┏━━

(* ===== verification/DesktopTimeline.v ===== *)
(** * Evidence of one desktop playback

    Models [audio/omni/protocol/desktop_timeline_evidence.rs] and the timeline
    record of [audio/speech/output/native_streaming.rs]: an append-only file of
    playback milestones and the terminal document that seals it. Both files are
    created exclusively. I/O answers are an oracle indexed by the number of
    operations made; the JSON encoding of a row and SHA-256 are parameters. *)
From S2P Require Import Prelude RustStr.

(** ** Data *)
Inductive CleanupPath := CleanupExplicit | DropFallback.
Inductive SchedulingState := RegistrationFailed | SchedulingActive | Restored | RestoreFailed.
Inductive RestoreFailureKind := NativeError | OwnerThreadMismatch | Unwound.
Record MmcssAudioReceipt := mk_mmcss {
  mm_schema_version : Z; mm_task_name : string; mm_owner_thread_id : Z;
  mm_registration_attempted : bool; mm_registration_succeeded : bool; mm_task_index : option Z;
  mm_registration_error_code : option Z; mm_cleanup_attempted : bool; mm_revert_attempted : bool;
  mm_revert_succeeded : bool; mm_revert_thread_id : option Z; mm_revert_error_code : option Z;
  mm_restore_failure_kind : option RestoreFailureKind; mm_cleanup_path : option CleanupPath;
  mm_state : SchedulingState
}.
Record DesktopPlaybackTimeline := mk_timeline {
  dt_cue_id : string; dt_response_id : string; dt_first_audio_delta_at_ms : Z;
  dt_first_audio_delta_qpc_100ns : option Z; dt_first_audible_audio_delta_at_ms : option Z;
  dt_first_audible_audio_delta_qpc_100ns : option Z; dt_audio_done_at_ms : option Z;
  dt_audio_done_qpc_100ns : option Z; dt_render_start_at_ms : option Z;
  dt_render_start_qpc_100ns : option Z; dt_render_complete_at_ms : option Z;
  dt_render_complete_qpc_100ns : option Z; dt_renderer_ack_at_ms : option Z;
  dt_renderer_ack_qpc_100ns : option Z; dt_renderer_ack_receipt_id : option string;
  dt_continuous_stream_id : option string; dt_render_session_id : option Z;
  dt_physical_playback_device_id : option string; dt_renderer_instance_id : option string;
  dt_renderer_owner_generation : option Z; dt_stream_start_count : Z;
  dt_accepted_source_frames : Z; dt_source_sample_rate_hz : Z; dt_render_sample_rate_hz : Z;
  dt_rendered_frames : Z; dt_aborted : bool; dt_mmcss_audio : option MmcssAudioReceipt
}.
#[export] Instance timeline_settable : Settable DesktopPlaybackTimeline := λ t,
  mk_timeline (dt_cue_id t) (dt_response_id t) (dt_first_audio_delta_at_ms t)
    (dt_first_audio_delta_qpc_100ns t) (dt_first_audible_audio_delta_at_ms t)
    (dt_first_audible_audio_delta_qpc_100ns t) (dt_audio_done_at_ms t)
    (dt_audio_done_qpc_100ns t) (dt_render_start_at_ms t) (dt_render_start_qpc_100ns t)
    (dt_render_complete_at_ms t) (dt_render_complete_qpc_100ns t) (dt_renderer_ack_at_ms t)
    (dt_renderer_ack_qpc_100ns t) (dt_renderer_ack_receipt_id t) (dt_continuous_stream_id t)
    (dt_render_session_id t) (dt_physical_playback_device_id t) (dt_renderer_instance_id t)
    (dt_renderer_owner_generation t) (dt_stream_start_count t) (dt_accepted_source_frames t)
    (dt_source_sample_rate_hz t) (dt_render_sample_rate_hz t) (dt_rendered_frames t)
    (dt_aborted t) (dt_mmcss_audio t).
Definition timeline_default : DesktopPlaybackTimeline :=
  mk_timeline "" "" 0 None None None None None None None None None None None None None None None
    None None 0 0 0 0 0 false None.

(** The frozen identity: three environment variables, absent when unset. *)
Record EvidenceIdentity := mk_evidence_identity {
  ei_run_marker : option string; ei_cell_id : option string; ei_lease_id : option string
}.
Record TimelineRow := mk_row {
  rw_sequence : Z; rw_identity : EvidenceIdentity; rw_milestone : string;
  rw_observed_at_unix_ms : Z; rw_observed_qpc_100ns : option Z; rw_timeline : DesktopPlaybackTimeline
}.
Record TimelineTerminal := mk_timeline_terminal {
  tt_identity : EvidenceIdentity; tt_complete : bool; tt_error : option string;
  tt_completed_responses : Z; tt_pending_responses : gset string; tt_bytes : Z; tt_rows : Z;
  tt_sha256 : string
}.
(** [te_file] is whether the file is open; [te_hashed] what the hasher absorbed.
    The last three fields are the disk: the rows written, the terminal document,
    and the number of I/O operations made. *)
Record TimelineEvidence := mk_evidence {
  te_directory : option string; te_file : bool; te_hashed : list Z; te_bytes : Z; te_rows : Z;
  te_failure : option string; te_identity : EvidenceIdentity; te_sealed : bool; te_started : bool;
  te_active_responses : gset string; te_completed_responses : Z;
  te_last_owner : option (string * string);
  te_written : list TimelineRow; te_terminal : option TimelineTerminal; te_io : nat
}.
#[export] Instance evidence_settable : Settable TimelineEvidence := λ e,
  mk_evidence (te_directory e) (te_file e) (te_hashed e) (te_bytes e) (te_rows e) (te_failure e)
    (te_identity e) (te_sealed e) (te_started e) (te_active_responses e)
    (te_completed_responses e) (te_last_owner e) (te_written e) (te_terminal e) (te_io e).

(** [{:?}] of a set of strings. The set's canonical order stands for the
    [BTreeSet]'s; only the text of a message depends on it. *)
Definition quote : string := String (Ascii.ascii_of_nat 34) EmptyString.
Definition show_responses (s : gset string) : string :=
  "{" +:+ join ", " ((λ x, quote +:+ x +:+ quote) <$> elements s) +:+ "}".

Section Evidence.
Context (io_answer : nat → outcome unit) (encode : TimelineRow → outcome (list Z)).
Context (sha256_hex : list Z → string).
Abbreviation Ev := (M TimelineEvidence).

Definition disk : Ev (outcome unit) :=
  let* k := gets te_io in modify (λ e, e <| te_io := S k |>) ;;; ret (io_answer k).
Definition evidence_fail (reason : string) (e : TimelineEvidence) : TimelineEvidence :=
  if is_Some_b (te_directory e) && negb (is_Some_b (te_failure e))
  then e <| te_failure := Some reason |> else e.
Definition describe (o : outcome unit) : string :=
  match o with Ok _ => "" | Err (Fail error) => error | Err (Panic error) => error end.
(** The exclusive creation of the timeline file. *)
Definition create_timeline : Ev unit :=
  let* answer := disk in
  modify (match answer with
          | Ok _ => λ e, e <| te_file := true |>
          | Err _ => evidence_fail ("timeline exclusive create failed: " +:+ describe answer)
          end).
(** [open(None, identity)] with the directory stored, and the check [from_env] makes. *)
Definition from_env (directory : option string) (identity : EvidenceIdentity) : TimelineEvidence :=
  let directory := match directory with Some "" => None | d => d end in
  let e := mk_evidence directory false [] 0 0 None identity false false ∅ 0 None [] None 0 in
  let missing value := match value with Some s => is_blank s | None => true end in
  if is_Some_b directory
     && existsb missing [ei_run_marker identity; ei_cell_id identity; ei_lease_id identity]
  then evidence_fail "playback timeline missing startup-frozen media authority identity" e
  else e.

Definition positive (q : option Z) : bool :=
  match q with Some q => 0 <? q | None => false end.
(** [at.is_none() || qpc.is_some()]. *)
Definition stamped (at_ms qpc : option Z) : bool := negb (is_Some_b at_ms) || is_Some_b qpc.
Definition qpc_required (observed : option Z) (t : DesktopPlaybackTimeline) : bool :=
  positive (dt_first_audio_delta_qpc_100ns t) && positive observed
  && stamped (dt_audio_done_at_ms t) (dt_audio_done_qpc_100ns t)
  && stamped (dt_render_start_at_ms t) (dt_render_start_qpc_100ns t)
  && stamped (dt_render_complete_at_ms t) (dt_render_complete_qpc_100ns t)
  && stamped (dt_renderer_ack_at_ms t) (dt_renderer_ack_qpc_100ns t).
(** The negation of the guard of a [renderer-ack] row, the membership test apart. *)
Definition physical_authority (t : DesktopPlaybackTimeline) : bool :=
  (dt_stream_start_count t =? 1) && is_Some_b (dt_render_session_id t)
  && is_Some_b (dt_audio_done_at_ms t) && is_Some_b (dt_render_complete_at_ms t)
  && is_Some_b (dt_renderer_ack_at_ms t) && is_Some_b (dt_renderer_ack_receipt_id t)
  && (dt_source_sample_rate_hz t =? 24000) && (dt_render_sample_rate_hz t =? 48000)
  && negb (dt_accepted_source_frames t =? 0)
  && (dt_rendered_frames t =? Z.min (dt_accepted_source_frames t * 2) u64_max).

(** The closure of [append] that writes one row. *)
Definition append_row (observed_qpc : option Z) (observed_ms : Z) (milestone : string)
    (t : DesktopPlaybackTimeline) : Ev unit :=
  let response := dt_response_id t in
  fail_if (is_blank response || is_blank (dt_cue_id t))
    "playback timeline requires actual response/cue identity" ;;;
  let* active := gets te_active_responses in
  fail_if (bool_decide (milestone = "audio-delta") && bool_decide (response ∈ active))
    "duplicate first delta evidence for an active response" ;;;
  fail_if (bool_decide (milestone = "renderer-ack")
           && (negb (bool_decide (response ∈ active)) || negb (physical_authority t)))
    "playback timeline ACK lacks complete continuous physical authority" ;;;
  let* e := gets id in
  let row := mk_row (wrapping_add (te_rows e) 1) (te_identity e) milestone observed_ms observed_qpc t in
  let* data := lift (encode row) in
  fail_if (negb (te_file e)) "playback timeline file unavailable" ;;;
  let* written := disk in
  lift written ;;;
  modify (λ e, e <| te_hashed ::= λ h, h ++ data |>
                 <| te_bytes ::= λ b, wrapping_add b (Z.of_nat (length data)) |>
                 <| te_rows ::= λ r, wrapping_add r 1 |>
                 <| te_written ::= λ rows, rows ++ [row] |>) ;;;
  when (bool_decide (milestone = "audio-delta"))
    (modify (λ e, e <| te_active_responses ::= λ a, {[response]} ∪ a |>)) ;;;
  when (bool_decide (milestone = "renderer-ack"))
    (modify (λ e, e <| te_active_responses ::= λ a, a ∖ {[response]} |>
                    <| te_completed_responses ::= λ n, wrapping_add n 1 |>)) ;;;
  fail_if (bool_decide (milestone = "aborted"))
    "playback response aborted before immutable successful ACK".

Definition append (observed_qpc : option Z) (observed_ms : Z) (milestone : string)
    (t : DesktopPlaybackTimeline) : Ev unit :=
  let* directory := gets te_directory in
  match directory with
  | None => ret tt
  | Some _ =>
      modify (λ e, e <| te_last_owner := Some (dt_cue_id t, dt_response_id t) |>) ;;;
      let* sealed := gets te_sealed in
      fail_if sealed "playback timeline append after immutable seal" ;;;
      let* started := gets te_started in
      when (negb started)
        (modify (λ e, e <| te_started := true |>) ;;;
         let* failure := gets te_failure in
         when (negb (is_Some_b failure)) create_timeline) ;;;
      let* failure := gets te_failure in
      match failure with
      | Some error => fail error
      | None =>
          if negb (qpc_required observed_qpc t) then
            let error := "playback timeline missing authoritative QPC timestamp" in
            modify (evidence_fail error) ;;; fail error
          else λ e,
            match append_row observed_qpc observed_ms milestone t e with
            | (Ok _, e) => (Ok tt, e)
            | (Err (Fail error), e) =>
                (Err (Fail error), evidence_fail ("playback timeline append failed: " +:+ error) e)
            | (Err (Panic msg), e) => (Err (Panic msg), e)
            end
      end
  end.

Definition evidence_outcome (e : TimelineEvidence) : outcome unit :=
  if negb (is_Some_b (te_directory e)) || negb (te_started e) then Ok tt else
  match te_failure e with
  | Some error => Err (Fail error)
  | None => if te_sealed e then Ok tt else Err (Fail "enabled playback timeline was never sealed")
  end.
Definition failure_result (e : TimelineEvidence) : outcome unit :=
  match te_failure e with Some error => Err (Fail error) | None => Ok tt end.
Definition terminal_of (e : TimelineEvidence) : TimelineTerminal :=
  mk_timeline_terminal (te_identity e) (negb (is_Some_b (te_failure e))) (te_failure e)
    (te_completed_responses e) (te_active_responses e) (te_bytes e) (te_rows e)
    (sha256_hex (te_hashed e)).
(** Create, write, then newline, flush and sync: one answer each. *)
Definition write_terminal (terminal : TimelineTerminal) : Ev unit :=
  let* created := disk in lift created ;;;
  let* written := disk in lift written ;;;
  modify (λ e, e <| te_terminal := Some terminal |>) ;;;
  let* synced := disk in lift synced.
(** [seal] up to the terminal document. *)
Definition close_file : Ev unit :=
  modify (λ e, e <| te_sealed := true |>) ;;;
  let* e := gets id in
  when (te_rows e =? 0) (modify (evidence_fail "playback timeline has no authoritative output milestones")) ;;;
  when (negb (bool_decide (te_active_responses e = ∅)))
    (modify (evidence_fail ("playback timeline has unacknowledged responses: "
                            +:+ show_responses (te_active_responses e)))) ;;;
  (if te_file e then
     modify (λ e, e <| te_file := false |>) ;;;
     let* flushed := disk in
     when (negb (is_ok flushed))
       (modify (evidence_fail ("playback timeline flush/sync failed: " +:+ describe flushed)))
   else modify (evidence_fail "playback timeline file missing at seal")).
Definition seal_active : Ev unit :=
  close_file ;;;
  let* terminal := gets terminal_of in
  λ e, match write_terminal terminal e with
       | (Ok _, e) => (failure_result e, e)
       | (Err error, e) =>
           let e := evidence_fail ("playback timeline seal failed: " +:+ describe (Err error)) e in
           (failure_result e, e)
       end.
Definition seal : Ev unit :=
  let* e := gets id in
  if negb (is_Some_b (te_directory e)) || negb (te_started e) then ret tt
  else if te_sealed e then lift (failure_result e)
  else seal_active.

(** ** Any use of the evidence *)
Inductive evidence_op :=
| EvFail (reason : string)
| EvAppend (observed_qpc : option Z) (observed_ms : Z) (milestone : string)
    (timeline : DesktopPlaybackTimeline)
| EvSeal.
Definition exec_evidence (o : evidence_op) (e : TimelineEvidence) : TimelineEvidence :=
  match o with
  | EvFail reason => evidence_fail reason e
  | EvAppend qpc ms milestone t => (append qpc ms milestone t e).2
  | EvSeal => (seal e).2
  end.
Definition run_evidence (ops : list evidence_op) (e : TimelineEvidence) : TimelineEvidence :=
  fold_left (λ e o, exec_evidence o e) ops e.
End Evidence.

┗━━

**Problem to solve:** An exact copy of the lines above, from the one containing "#[export] Instance timeline_settable" through the one containing "(dt_audio_done_qpc_100ns t) (dt_render_start_at_ms", is the whole of the answer.

**Answer to this exercise:**
#[export] Instance timeline_settable : Settable DesktopPlaybackTimeline := λ t,
  mk_timeline (dt_cue_id t) (dt_response_id t) (dt_first_audio_delta_at_ms t)
    (dt_first_audio_delta_qpc_100ns t) (dt_first_audible_audio_delta_at_ms t)
    (dt_first_audible_audio_delta_qpc_100ns t) (dt_audio_done_at_ms t)
    (dt_audio_done_qpc_100ns t) (dt_render_start_at_ms t) (dt_render_start_qpc_100ns t)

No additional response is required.